- ENTRIES SHOWN
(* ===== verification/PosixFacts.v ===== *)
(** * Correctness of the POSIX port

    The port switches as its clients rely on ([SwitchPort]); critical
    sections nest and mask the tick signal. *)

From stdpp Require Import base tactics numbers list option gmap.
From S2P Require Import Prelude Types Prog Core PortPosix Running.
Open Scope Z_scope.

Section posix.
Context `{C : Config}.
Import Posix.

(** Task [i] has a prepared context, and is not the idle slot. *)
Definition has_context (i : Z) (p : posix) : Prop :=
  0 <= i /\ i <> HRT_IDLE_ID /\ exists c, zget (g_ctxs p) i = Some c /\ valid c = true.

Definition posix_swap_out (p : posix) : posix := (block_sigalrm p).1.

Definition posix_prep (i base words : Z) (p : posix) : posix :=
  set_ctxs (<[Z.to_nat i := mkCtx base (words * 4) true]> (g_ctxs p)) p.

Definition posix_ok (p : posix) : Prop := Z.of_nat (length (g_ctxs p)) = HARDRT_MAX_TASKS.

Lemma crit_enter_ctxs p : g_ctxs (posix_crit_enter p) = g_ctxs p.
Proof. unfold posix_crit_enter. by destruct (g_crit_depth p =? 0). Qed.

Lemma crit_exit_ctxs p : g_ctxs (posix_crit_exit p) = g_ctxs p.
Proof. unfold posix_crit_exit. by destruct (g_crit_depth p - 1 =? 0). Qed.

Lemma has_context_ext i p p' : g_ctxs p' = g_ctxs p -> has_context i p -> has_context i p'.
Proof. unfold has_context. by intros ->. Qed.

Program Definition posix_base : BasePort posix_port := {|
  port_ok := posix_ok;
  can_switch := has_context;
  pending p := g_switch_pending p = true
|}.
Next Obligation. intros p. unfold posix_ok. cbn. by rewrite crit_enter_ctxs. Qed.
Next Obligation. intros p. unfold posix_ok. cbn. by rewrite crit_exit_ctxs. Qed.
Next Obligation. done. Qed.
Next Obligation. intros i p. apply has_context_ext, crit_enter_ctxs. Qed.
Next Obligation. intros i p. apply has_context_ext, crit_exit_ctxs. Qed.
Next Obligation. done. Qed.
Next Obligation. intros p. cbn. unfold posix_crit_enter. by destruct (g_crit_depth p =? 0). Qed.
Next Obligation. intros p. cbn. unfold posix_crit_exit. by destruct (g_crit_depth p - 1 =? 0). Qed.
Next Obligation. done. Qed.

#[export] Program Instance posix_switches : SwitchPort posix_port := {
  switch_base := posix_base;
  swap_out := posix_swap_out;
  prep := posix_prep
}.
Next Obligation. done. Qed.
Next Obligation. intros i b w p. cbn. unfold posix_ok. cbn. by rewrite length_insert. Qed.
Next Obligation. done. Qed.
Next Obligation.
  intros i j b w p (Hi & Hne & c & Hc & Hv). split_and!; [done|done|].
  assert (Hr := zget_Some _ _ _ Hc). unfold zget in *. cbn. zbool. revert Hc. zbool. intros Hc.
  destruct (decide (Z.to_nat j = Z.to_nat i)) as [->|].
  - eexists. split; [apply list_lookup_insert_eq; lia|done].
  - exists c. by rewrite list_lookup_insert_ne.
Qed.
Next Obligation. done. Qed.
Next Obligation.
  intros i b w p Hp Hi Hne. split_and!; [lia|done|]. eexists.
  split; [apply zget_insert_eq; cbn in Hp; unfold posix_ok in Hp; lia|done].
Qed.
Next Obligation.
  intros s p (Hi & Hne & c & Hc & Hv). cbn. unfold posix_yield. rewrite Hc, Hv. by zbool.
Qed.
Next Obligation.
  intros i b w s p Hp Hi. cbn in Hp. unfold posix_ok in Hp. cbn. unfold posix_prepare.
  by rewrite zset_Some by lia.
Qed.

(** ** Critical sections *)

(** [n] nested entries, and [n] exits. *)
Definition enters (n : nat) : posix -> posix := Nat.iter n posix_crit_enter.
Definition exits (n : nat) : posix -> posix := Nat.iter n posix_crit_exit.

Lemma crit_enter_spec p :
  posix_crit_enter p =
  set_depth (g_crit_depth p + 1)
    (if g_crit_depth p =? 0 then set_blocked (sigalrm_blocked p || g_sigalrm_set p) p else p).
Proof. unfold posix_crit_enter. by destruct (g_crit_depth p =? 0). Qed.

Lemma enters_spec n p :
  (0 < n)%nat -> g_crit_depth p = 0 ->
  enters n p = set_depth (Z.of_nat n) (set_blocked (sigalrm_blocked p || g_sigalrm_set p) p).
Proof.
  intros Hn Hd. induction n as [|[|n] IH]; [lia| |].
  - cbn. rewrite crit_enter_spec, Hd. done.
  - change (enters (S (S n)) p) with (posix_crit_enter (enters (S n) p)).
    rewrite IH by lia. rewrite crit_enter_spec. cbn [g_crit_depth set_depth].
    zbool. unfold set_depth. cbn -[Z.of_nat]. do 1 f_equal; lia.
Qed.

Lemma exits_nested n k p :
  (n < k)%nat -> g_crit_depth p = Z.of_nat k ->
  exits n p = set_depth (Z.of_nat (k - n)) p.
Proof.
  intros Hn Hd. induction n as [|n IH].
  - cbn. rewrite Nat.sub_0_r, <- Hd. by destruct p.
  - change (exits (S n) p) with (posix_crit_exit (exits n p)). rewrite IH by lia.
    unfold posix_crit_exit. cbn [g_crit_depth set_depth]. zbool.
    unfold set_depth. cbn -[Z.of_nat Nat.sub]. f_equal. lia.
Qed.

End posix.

- EXERCISE DETAILS
Go through the records and pull out each line that includes the word "induction".

- TASK ANSWER
  intros Hn Hd. induction n as [|[|n] IH]; [lia| |].
  intros Hn Hd. induction n as [|n IH].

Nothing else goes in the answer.